Abstract

Male rats both eat more and weigh more than females. Differences in food intake and body weight result, at least partly, from differences in gonadal hormone secretions. The present experiments were designed to investigate whether sex differences in food motivation might contribute to the behavioral differences observed when food-deprived male and female rats are exposed to appetitively motivated operant learning tasks. Male and female Wistar rats were exposed to different progressive ratio schedules of reinforcement which have been shown to generate reliable indices of ‘motivational’ conditions.

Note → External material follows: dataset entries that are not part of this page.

(** C1 (as the code has it). Checkout is a sequence of separately
    committed statements: new customer, sale header, sale lines with
    their stock decrements, ledger entry. A rejected validation writes
    nothing; a failed sale-header insert leaves sales, lines, stock and
    ledger as they were; a failed sale-line insert adds no line and
    changes no stock but leaves the sale header it follows committed; a
    completed checkout has added the header, one line per cart entry and
    the stock decrements. *)
Theorem checkout_commits_statement_by_statement (uid : uuid) (st : state) (d : db) :
  let '(o, _, d') := handleCheckout uid st d in
  match o with
  | NoOp | InsufficientCash | EnterCustomerName | ErrorCreatingCustomer _ => d' = d
  | ErrorCreatingSale _ =>
      sales d' = sales d /\ sale_items d' = sale_items d
      /\ products d' = products d /\ utang_ledger d' = utang_ledger d
  | ErrorSavingItems _ =>
      exists sale,
        sales d' = sales d ++ [sale] /\ sale_items d' = sale_items d
        /\ products d' = products d /\ utang_ledger d' = utang_ledger d
  | SaleCompleted sale =>
      sales d' = sales d ++ [sale]
      /\ (exists n, sale_items d' = sale_items d ++ item_rows n (items sale (cart st)))
      /\ products d'
         = map (fun p => with_stock (p_stock_qty p - quantity_sold (cart st) (p_id p)) p)
               (products d)
  end.
Proof.
  unfold handleCheckout. destruct (cart st) as [|l c] eqn:C; [reflexivity|].
  rewrite <- C. clear C l c.
  destruct (is_cash _ && _); [reflexivity|].
  destruct (is_utang _ && _); [reflexivity|].
  destruct (resolveCustomer_ok uid st d)
    as (cid & st1 & d1 & -> & Hp & Hs & Hi & Hu & _).
  destruct (insert_sale uid _ d1) as [[sale d2]|e] eqn:S.
  - apply insert_sale_ok in S as (-> & _).
    destruct (insert_sale_items uid _ _) as [d3|e] eqn:I.
    + apply insert_sale_items_ok in I as (Ip & Ii & Is & _).
      destruct (postLedger_frame uid st cid sale d3) as (Lp & Ls & Li & _).
      rewrite Lp, Ls, Li, Ip, Ii, Is. simpl. rewrite Hp, Hs, Hi.
      repeat split.
      * eexists. reflexivity.
      * apply map_ext. intros p. now rewrite quantity_in_items.
    + exists sale. simpl. now rewrite Hp, Hs, Hi, Hu.
  - now rewrite Hp, Hs, Hi, Hu.
Qed.

(** The path a checkout took, read off its outcome. *)
Lemma handleCheckout_trace (uid : uuid) (st : state) (d : db) :
  let '(o, st', d') := handleCheckout uid st d in
  match o with
  | NoOp => cart st = [] /\ d' = d
  | InsufficientCash =>
      paymentType st = cash /\ cashReceived st < subtotal (cart st) /\ d' = d
  | EnterCustomerName =>
      paymentType st = utang /\ Str.trim (utangCustomerName st) = EmptyString
      /\ d' = d
  | ErrorCreatingCustomer _ => False
  | ErrorCreatingSale e =>
      exists cid d1,
        resolveCustomer uid st d = Ok (cid, st', d1)
        /\ insert_sale uid (salePayload uid st cid) d1 = Err e /\ d' = d1
  | ErrorSavingItems e =>
      exists cid d1 sale,
        resolveCustomer uid st d = Ok (cid, st', d1)
        /\ insert_sale uid (salePayload uid st cid) d1 = Ok (sale, add_sale sale d1)
        /\ insert_sale_items uid (items sale (cart st)) (add_sale sale d1) = Err e
        /\ d' = add_sale sale d1
  | SaleCompleted sale =>
      exists cid d1 d3,
        cart st <> []
        /\ resolveCustomer uid st d = Ok (cid, st', d1)
        /\ insert_sale uid (salePayload uid st cid) d1 = Ok (sale, add_sale sale d1)
        /\ insert_sale_items uid (items sale (cart st)) (add_sale sale d1) = Ok d3
        /\ d' = postLedger uid st cid sale d3
  end.
Proof.
  unfold handleCheckout. destruct (cart st) as [|l c] eqn:C; [now split|].
  assert (NE : cart st <> []) by (rewrite C; discriminate).
  rewrite <- C. clear C l c.
  destruct (is_cash _ && _) eqn:V1.
  { apply andb_true_iff in V1 as [V1 V2]. apply Z.ltb_lt in V2.
    destruct (paymentType st); [now repeat split | discriminate]. }
  destruct (is_utang _ && _) eqn:V2.
  { apply andb_true_iff in V2 as [V2 V3].
    destruct (paymentType st); [discriminate|].
    destruct (Str.trim (utangCustomerName st)); [now repeat split | discriminate]. }
  destruct (resolveCustomer_ok uid st d) as (cid & st1 & d1 & R & _).
  rewrite R.
  destruct (insert_sale uid _ d1) as [[sale d2]|e] eqn:S.
  - pose proof (insert_sale_ok _ _ _ _ _ S) as (-> & _).
    destruct (insert_sale_items uid _ _) as [d3|e] eqn:I.
    + exists cid, d1, d3. repeat split; assumption.
    + exists cid, d1, sale. repeat split; assumption.
  - exists cid, d1. repeat split; assumption.
Qed.

Lemma customer_exists_add (cid : uuid) (r : customer_row) (d : db) :
  customer_exists cid (add_customer r d)
  = customer_exists cid d || Nat.eqb (c_id r) cid.
Proof.
  unfold customer_exists. simpl. rewrite existsb_app. simpl.
  now rewrite orb_false_r.
Qed.


End Checkout.

Section CheckoutClaims.
Import Db POS Spec Samples.

(** C1 (as stated) fails: with a cart that still holds a product deleted
    in the meantime, the sale_items insert fails on its foreign key after
    the sale header was inserted, and the header stays: the committed
    state contains a sale without any line. *)
Lemma checkout_leaves_sale_without_lines :
  let '(o, _, d') :=
    handleCheckout alice (cash_state scenario_cart (pesos 100)) shop_without_rice in
  o = ErrorSavingItems ForeignKeyViolation
  /\ sales shop_without_rice = []
  /\ exists sale,
      sales d' = [sale]
      /\ sale_items d' = []
      /\ products d' = products shop_without_rice.
Proof. vm_compute. repeat split. eexists. repeat split. Qed.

In progressive ratio schedules, subjects are required to make a systematically increasing number of responses for each successive reinforcer, until the requirement becomes so large that the subjects stop responding. Expt. Ia was designed to investigate whether or not food-deprived males would be more motivated than food-deprived females to obtain food. Expt. Ib investigated whether gonadectomy might differentially affect food motivation of male and female rats exposed to a progressive ratio schedule of reinforcement. Motivational differences between males and females were not observed. Males and females obtained an equal number of reinforcers, while differences in the total number of responses and response rate were not observed. Gonadectomy did not affect the total number of responses in the final completed ratio. The results of the present experiments do therefore not support the hypothesis that sex differences in food motivation might underlie sex differences in behavior when food-deprived male and female rats are exposed to operant schedules of positive reinforcement.